:: TASK MATERIAL ::

(* ===== verification/Action.v ===== *)
(** * Stateful computations that may fail

    A controller function reads and writes the cluster and the status of the
    instance and returns a result; what it wrote before it failed stays
    written.  This file holds that monad, its notation (stdpp's), and the two
    ways in which the components reason about it: what every run preserves, and
    what a successful run has done. *)

From S2P Require Import Prelude Client.

Definition M (S A : Type) : Type := S → S * result A.

#[global] Instance M_ret {S} : MRet (M S) := λ A a s, (s, Ok a).
#[global] Instance M_bind {S} : MBind (M S) := λ A B f m s,
  match m s with (s', Ok a) => f a s' | (s', Err e) => (s', Err e) end.

(** [return err] *)
Definition raise {S A} (e : error) : M S A := λ s, (s, Err e).

(** [if err != nil { return fmt.Errorf("... %w", args, err) }] *)
Definition wrapM {S A} (format : string) (args : list string) (m : M S A) : M S A :=
  λ s, let '(s', r) := m s in (s', wrap format args r).

Definition gets {S A} (f : S → A) : M S A := λ s, (s, Ok (f s)).

Definition modify {S} (f : S → S) : M S unit := λ s, (f s, Ok tt).

(** A computation that cannot fail is a value. *)
Definition pureM {S A} (r : result A) : M S A := λ s, (s, r).

(** Runs a computation on a part of the state. *)
Definition zoom {S T A} (view : S → T) (set : T → S → S) (m : M T A) : M S A :=
  λ s, let '(t, r) := m (view s) in (set t s, r).

(** The error of a write. *)
Definition writing {S} (format : string) (args : list string) (run : S → S * option apiError) : M S unit :=
  λ s, let '(s', e) := run s in
       (s', match e with Some e => Err (Wrapf format args (apiErr e)) | None => Ok tt end).

(** ** What every run preserves *)

(** [m] relates the state before and after, whether it fails or not. *)
Definition keeps {S A} (R : relation S) (m : M S A) : Prop := ∀ s, R s (m s).1.

Create HintDb keeps.

Section keeps.
Context {S : Type} (R : relation S) `{!PreOrder R}.
#[local] Set Default Proof Using "Type*".

Lemma keeps_ret {A} (a : A) : keeps R (mret a).
Proof. intros s. cbn. reflexivity. Qed.

Lemma keeps_raise {A} e : keeps R (raise (A := A) e).
Proof. intros s. cbn. reflexivity. Qed.

Lemma keeps_gets {A} (f : S → A) : keeps R (gets f).
Proof. intros s. cbn. reflexivity. Qed.

Lemma keeps_pure {A} (r : result A) : keeps R (pureM r).
Proof. intros s. cbn. reflexivity. Qed.

Lemma keeps_bind {A B} (m : M S A) (f : A → M S B) :
  keeps R m → (∀ a, keeps R (f a)) → keeps R (m ≫= f).
Proof.
  intros Hm Hf s. unfold mbind, M_bind. specialize (Hm s). destruct (m s) as [s' [a|e]]; [|done].
  cbn in *. etransitivity; [done|apply Hf].
Qed.

Lemma keeps_wrap {A} fmt args (m : M S A) : keeps R m → keeps R (wrapM fmt args m).
Proof. intros Hm s. unfold wrapM. specialize (Hm s). by destruct (m s). Qed.

Lemma keeps_if {A} (b : bool) (m1 m2 : M S A) : keeps R m1 → keeps R m2 → keeps R (if b then m1 else m2).
Proof. by destruct b. Qed.
End keeps.

#[export] Hint Resolve keeps_ret keeps_raise keeps_gets keeps_pure keeps_bind keeps_wrap keeps_if : keeps.

Lemma keeps_zoom {S T A} (R : relation S) (Q : relation T) view set (m : M T A) :
  keeps Q m → (∀ s t, Q (view s) t → R s (set t s)) → keeps R (zoom view set m).
Proof.
  intros Hm HR s. unfold zoom. specialize (Hm (view s)). destruct (m (view s)) as [t r]. by apply HR.
Qed.

Lemma keeps_weaken {S A} (R Q : relation S) (m : M S A) :
  keeps R m → (∀ s s', R s s' → Q s s') → keeps Q m.
Proof. intros Hm HR s. apply HR, Hm. Qed.

(** ** What a successful run has done *)

Definition ends {S A} (m : M S A) (s : S) (Q : A → S → Prop) : Prop :=
  ∀ s' a, m s = (s', Ok a) → Q a s'.

Lemma ends_bind {S A B} (m : M S A) (f : A → M S B) s (Q : A → S → Prop) (P : B → S → Prop) :
  ends m s Q → (∀ a s', Q a s' → ends (f a) s' P) → ends (m ≫= f) s P.
Proof.
  intros Hm Hf s' b. unfold mbind, M_bind. destruct (m s) as [s1 [a|e]] eqn:E; [|done].
  intros Hb. exact (Hf a s1 (Hm _ _ E) s' b Hb).
Qed.

Lemma ends_weaken {S A} (m : M S A) s (Q P : A → S → Prop) :
  ends m s Q → (∀ a s', Q a s' → P a s') → ends m s P.
Proof. intros Hm H s' a E. apply H. by apply Hm. Qed.

Lemma wrapM_Ok {S A} fmt args (m : M S A) s s' a : wrapM fmt args m s = (s', Ok a) ↔ m s = (s', Ok a).
Proof. unfold wrapM. destruct (m s) as [s1 [b|e]]; split; intros [= <- <-] || intros [=]; done. Qed.

Lemma bindM_Ok {S A B} (m : M S A) (f : A → M S B) s s' b :
  (m ≫= f) s = (s', Ok b) ↔ ∃ s1 a, m s = (s1, Ok a) ∧ f a s1 = (s', Ok b).
Proof.
  unfold mbind, M_bind. destruct (m s) as [s1 [a|e]]; split.
  - intros H. eauto.
  - by intros (s2 & a2 & [= -> ->] & H).
  - done.
  - by intros (s2 & a2 & [=] & H).
Qed.

(** A run is its first step and the rest. *)
Lemma bindM_step {S A B} (m : M S A) (f : A → M S B) s s1 r :
  m s = (s1, r) → (m ≫= f) s = match r with Ok a => f a s1 | Err e => (s1, Err e) end.
Proof. intros E. unfold mbind, M_bind. rewrite E. by destruct r. Qed.

Lemma bindM_run {S A B} (m : M S A) (f : A → M S B) s :
  (m ≫= f) s = match (m s).2 with Ok a => f a (m s).1 | Err e => ((m s).1, Err e) end.
Proof. unfold mbind, M_bind. by destruct (m s) as [s1 [a|e]]. Qed.

Lemma zoom_run {S T A} (view : S → T) set (m : M T A) s :
  zoom view set m s = (set (m (view s)).1 s, (m (view s)).2).
Proof. unfold zoom. by destruct (m (view s)). Qed.

Lemma wrapM_run {S A} fmt args (m : M S A) s :
  wrapM fmt args m s = ((m s).1, wrap fmt args (m s).2).
Proof. unfold wrapM. by destruct (m s). Qed.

:::

- [PROBLEM DESCRIPTION]
Give back the entries exactly. Omit none of them.

- [RESPONSE TO THE TASK]
(* ===== verification/Action.v ===== *)
(** * Stateful computations that may fail

    A controller function reads and writes the cluster and the status of the
    instance and returns a result; what it wrote before it failed stays
    written.  This file holds that monad, its notation (stdpp's), and the two
    ways in which the components reason about it: what every run preserves, and
    what a successful run has done. *)

From S2P Require Import Prelude Client.

Definition M (S A : Type) : Type := S → S * result A.

#[global] Instance M_ret {S} : MRet (M S) := λ A a s, (s, Ok a).
#[global] Instance M_bind {S} : MBind (M S) := λ A B f m s,
  match m s with (s', Ok a) => f a s' | (s', Err e) => (s', Err e) end.

(** [return err] *)
Definition raise {S A} (e : error) : M S A := λ s, (s, Err e).

(** [if err != nil { return fmt.Errorf("... %w", args, err) }] *)
Definition wrapM {S A} (format : string) (args : list string) (m : M S A) : M S A :=
  λ s, let '(s', r) := m s in (s', wrap format args r).

Definition gets {S A} (f : S → A) : M S A := λ s, (s, Ok (f s)).

Definition modify {S} (f : S → S) : M S unit := λ s, (f s, Ok tt).

(** A computation that cannot fail is a value. *)
Definition pureM {S A} (r : result A) : M S A := λ s, (s, r).

(** Runs a computation on a part of the state. *)
Definition zoom {S T A} (view : S → T) (set : T → S → S) (m : M T A) : M S A :=
  λ s, let '(t, r) := m (view s) in (set t s, r).

(** The error of a write. *)
Definition writing {S} (format : string) (args : list string) (run : S → S * option apiError) : M S unit :=
  λ s, let '(s', e) := run s in
       (s', match e with Some e => Err (Wrapf format args (apiErr e)) | None => Ok tt end).

(** ** What every run preserves *)

(** [m] relates the state before and after, whether it fails or not. *)
Definition keeps {S A} (R : relation S) (m : M S A) : Prop := ∀ s, R s (m s).1.

Create HintDb keeps.

Section keeps.
Context {S : Type} (R : relation S) `{!PreOrder R}.
#[local] Set Default Proof Using "Type*".

Lemma keeps_ret {A} (a : A) : keeps R (mret a).
Proof. intros s. cbn. reflexivity. Qed.

Lemma keeps_raise {A} e : keeps R (raise (A := A) e).
Proof. intros s. cbn. reflexivity. Qed.

Lemma keeps_gets {A} (f : S → A) : keeps R (gets f).
Proof. intros s. cbn. reflexivity. Qed.

Lemma keeps_pure {A} (r : result A) : keeps R (pureM r).
Proof. intros s. cbn. reflexivity. Qed.

Lemma keeps_bind {A B} (m : M S A) (f : A → M S B) :
  keeps R m → (∀ a, keeps R (f a)) → keeps R (m ≫= f).
Proof.
  intros Hm Hf s. unfold mbind, M_bind. specialize (Hm s). destruct (m s) as [s' [a|e]]; [|done].
  cbn in *. etransitivity; [done|apply Hf].
Qed.

Lemma keeps_wrap {A} fmt args (m : M S A) : keeps R m → keeps R (wrapM fmt args m).
Proof. intros Hm s. unfold wrapM. specialize (Hm s). by destruct (m s). Qed.

Lemma keeps_if {A} (b : bool) (m1 m2 : M S A) : keeps R m1 → keeps R m2 → keeps R (if b then m1 else m2).
Proof. by destruct b. Qed.
End keeps.

#[export] Hint Resolve keeps_ret keeps_raise keeps_gets keeps_pure keeps_bind keeps_wrap keeps_if : keeps.

Lemma keeps_zoom {S T A} (R : relation S) (Q : relation T) view set (m : M T A) :
  keeps Q m → (∀ s t, Q (view s) t → R s (set t s)) → keeps R (zoom view set m).
Proof.
  intros Hm HR s. unfold zoom. specialize (Hm (view s)). destruct (m (view s)) as [t r]. by apply HR.
Qed.

Lemma keeps_weaken {S A} (R Q : relation S) (m : M S A) :
  keeps R m → (∀ s s', R s s' → Q s s') → keeps Q m.
Proof. intros Hm HR s. apply HR, Hm. Qed.

(** ** What a successful run has done *)

Definition ends {S A} (m : M S A) (s : S) (Q : A → S → Prop) : Prop :=
  ∀ s' a, m s = (s', Ok a) → Q a s'.

Lemma ends_bind {S A B} (m : M S A) (f : A → M S B) s (Q : A → S → Prop) (P : B → S → Prop) :
  ends m s Q → (∀ a s', Q a s' → ends (f a) s' P) → ends (m ≫= f) s P.
Proof.
  intros Hm Hf s' b. unfold mbind, M_bind. destruct (m s) as [s1 [a|e]] eqn:E; [|done].
  intros Hb. exact (Hf a s1 (Hm _ _ E) s' b Hb).
Qed.

Lemma ends_weaken {S A} (m : M S A) s (Q P : A → S → Prop) :
  ends m s Q → (∀ a s', Q a s' → P a s') → ends m s P.
Proof. intros Hm H s' a E. apply H. by apply Hm. Qed.

Lemma wrapM_Ok {S A} fmt args (m : M S A) s s' a : wrapM fmt args m s = (s', Ok a) ↔ m s = (s', Ok a).
Proof. unfold wrapM. destruct (m s) as [s1 [b|e]]; split; intros [= <- <-] || intros [=]; done. Qed.

Lemma bindM_Ok {S A B} (m : M S A) (f : A → M S B) s s' b :
  (m ≫= f) s = (s', Ok b) ↔ ∃ s1 a, m s = (s1, Ok a) ∧ f a s1 = (s', Ok b).
Proof.
  unfold mbind, M_bind. destruct (m s) as [s1 [a|e]]; split.
  - intros H. eauto.
  - by intros (s2 & a2 & [= -> ->] & H).
  - done.
  - by intros (s2 & a2 & [=] & H).
Qed.

(** A run is its first step and the rest. *)
Lemma bindM_step {S A B} (m : M S A) (f : A → M S B) s s1 r :
  m s = (s1, r) → (m ≫= f) s = match r with Ok a => f a s1 | Err e => (s1, Err e) end.
Proof. intros E. unfold mbind, M_bind. rewrite E. by destruct r. Qed.

Lemma bindM_run {S A B} (m : M S A) (f : A → M S B) s :
  (m ≫= f) s = match (m s).2 with Ok a => f a (m s).1 | Err e => ((m s).1, Err e) end.
Proof. unfold mbind, M_bind. by destruct (m s) as [s1 [a|e]]. Qed.

Lemma zoom_run {S T A} (view : S → T) set (m : M T A) s :
  zoom view set m s = (set (m (view s)).1 s, (m (view s)).2).
Proof. unfold zoom. by destruct (m (view s)). Qed.

Lemma wrapM_run {S A} fmt args (m : M S A) s :
  wrapM fmt args m s = ((m s).1, wrap fmt args (m s).2).
Proof. unfold wrapM. by destruct (m s). Qed.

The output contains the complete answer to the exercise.